Published: Jeu, Juillet 26, 2018
Entreprise | By Tatiana Lecocq

L'Allemagne défie Trump — Guerre commerciale

L'Allemagne défie Trump — Guerre commerciale

"Nous signifions clairement que nous ne sommes pas les ennemis des Etats-Unis, nous avons un passé commun qu'on ne doit pas oublier". Washington ne promet toujours pas de lever ses droits de douane sur l'acier et l'aluminium, comme l'exigent les Européens, mais au moins la question revient sur le tapis dans le cadre d'un dialogue.

Autre preuve des turbulences liées au bras de fer engagé par le président américain: son administration vient d'annoncer une aide d'urgence de 12 milliards de dollars destinée aux agriculteurs touchés par les représailles aux tarifs douaniers décrétés par Washington visant la Chine, l'Union européenne ou encore le Canada.

Dans ce contexte, la rencontre entre le magnat de l'immobilier, à la Maison Blanche depuis 18 mois, et le Luxembourgeois, à la tête de la Commission européenne depuis 2014, s'annonce particulièrement délicate.

Jean-Claude Juncker aux côtés du Président américain dans le jardin de la Maison blanche a avoué: "J'avais l'intention de conclure un marché aujourd'hui".

"Nous allons travailler étroitement ensemble avec des partenaires partageant nos idées pour réformer l'OMC et s'attaquer au problème de pratiques commerciales déloyales incluant le vol de la propriété intellectuelle, le transfert forcé de technologies, les subventions industrielles, les distorsions créées par les entreprises d'Etat et la surcapacité", a déclaré le président américain.
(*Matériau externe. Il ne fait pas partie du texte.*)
Lemma flow_triple_advance d input : uuids_distinct -> forall fuel s previous (P : W -> Prop),
  (length (fd_agents d) <= fuel + length (fr_invocations s))%nat ->
  triple P (advance env expires lease invoker fuel d s input previous) tells_store.
Proof.
  intros Hdis fuel. induction fuel as [|fuel IH]; intros s previous P Hfuel; apply triple_true;
    simpl; destruct (fd_agents d !! length (fr_invocations s)) as [binding|] eqn:Eb.
  1: { apply lookup_lt_Some in Eb. lia. }
  2: {
    eapply flow_triple_bind; [apply triple_clock|]. intros now.
    eapply flow_triple_bind; [by apply (flow_triple_of_outcome _ _ (fun _ _ => True))|].
    intros [v|]; [apply triple_reach_budget|].
    eapply flow_triple_bind; [by apply triple_begin|]. intros [s1 request]. simpl.
    apply flow_triple_fact. intros [Hreq Hid]. rewrite <-Hid.
    eapply flow_triple_bind; [apply triple_settle; [by apply steady_invoke|by apply steady_invoke_cut]|].
    intros [r|[s2 result]]; [by apply flow_triple_ret|].
    eapply flow_triple_pre with (P := fun _ =>
      (fr_run_id s2 = fr_run_id s1 /\ (S (length (fr_invocations s)) <= length (fr_invocations s2))%nat)
      /\ True); [|done].
    apply (flow_triple_fact _ (fun _ => True)). intros [_ Hlen]. apply IH. lia. }
  all: destruct previous as [p|]; [|apply flow_triple_throw];
    by apply (triple_terminate lease (fr_run_id s) (fun amb => SvcComplete amb (default "" (ir_output p)))
      COMPLETED).
Qed.

Lemma triple_run fuel d input rid :
  uuids_distinct -> FlowBudget_fields (fd_budget d) = true -> (length (fd_agents d) <= fuel)%nat ->
  triple (fun _ => True) (seq_run env expires lease invoker fuel d input rid) tells_store.
Proof.
  intros Hdis Hd Hfuel. unfold seq_run.
  eapply flow_triple_bind; [by apply (flow_triple_of_outcome _ _ (fun _ _ => True))|]. intros u.
  eapply flow_triple_bind; [apply triple_clock|]. intros now.
  eapply flow_triple_bind; [by apply triple_create|]. intros created.
  eapply flow_triple_bind; [by apply (triple_call lease (fr_run_id created) SvcStart RUNNING)|].
  intros s. apply flow_triple_advance; [done|lia].
Qed.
Bruxelles a rétorqué en imposant des taxes sur des marchandises américaines.

Mais peu de signaux pointent dans ce sens. "Ils ont l'air gentils, mais ils sont durs".

More news: Pas de Grand Prix de Miami en 2019, objectif 2020

"Je ne pense pas que les tarifs douaniers soient la bonne réponse", a lâché mardi le chef des républicains à la Chambre des représentants, Paul Ryan.

"Cela serait véritablement le libre-échange!"

Donald Trump dénonce des accords commerciaux inéquitables.

Mais l'approche est loin de faire l'unanimité dans le camp républicain, traditionnellement favorable au libre-échange.

Ce dernier est originaire du Wisconsin, État qui abrite le siège de Harley-Davidson.

Le constructeur a expliqué que la menace devrait être néanmoins limitée pour l'année 2018: les baisses d'impôts et une croissance dynamique devraient permettre d'absorber les dégâts liés à la guerre commerciale. " Nous ne nous attendons pas à ce que les tarifs douaniers aient des conséquences importantes pour l'industrie automobile américaine en 2018, mais au-delà, il y a beaucoup d'incertitudes", a commenté le directeur financier, Chuck Stevens, lors de la publication des résultats.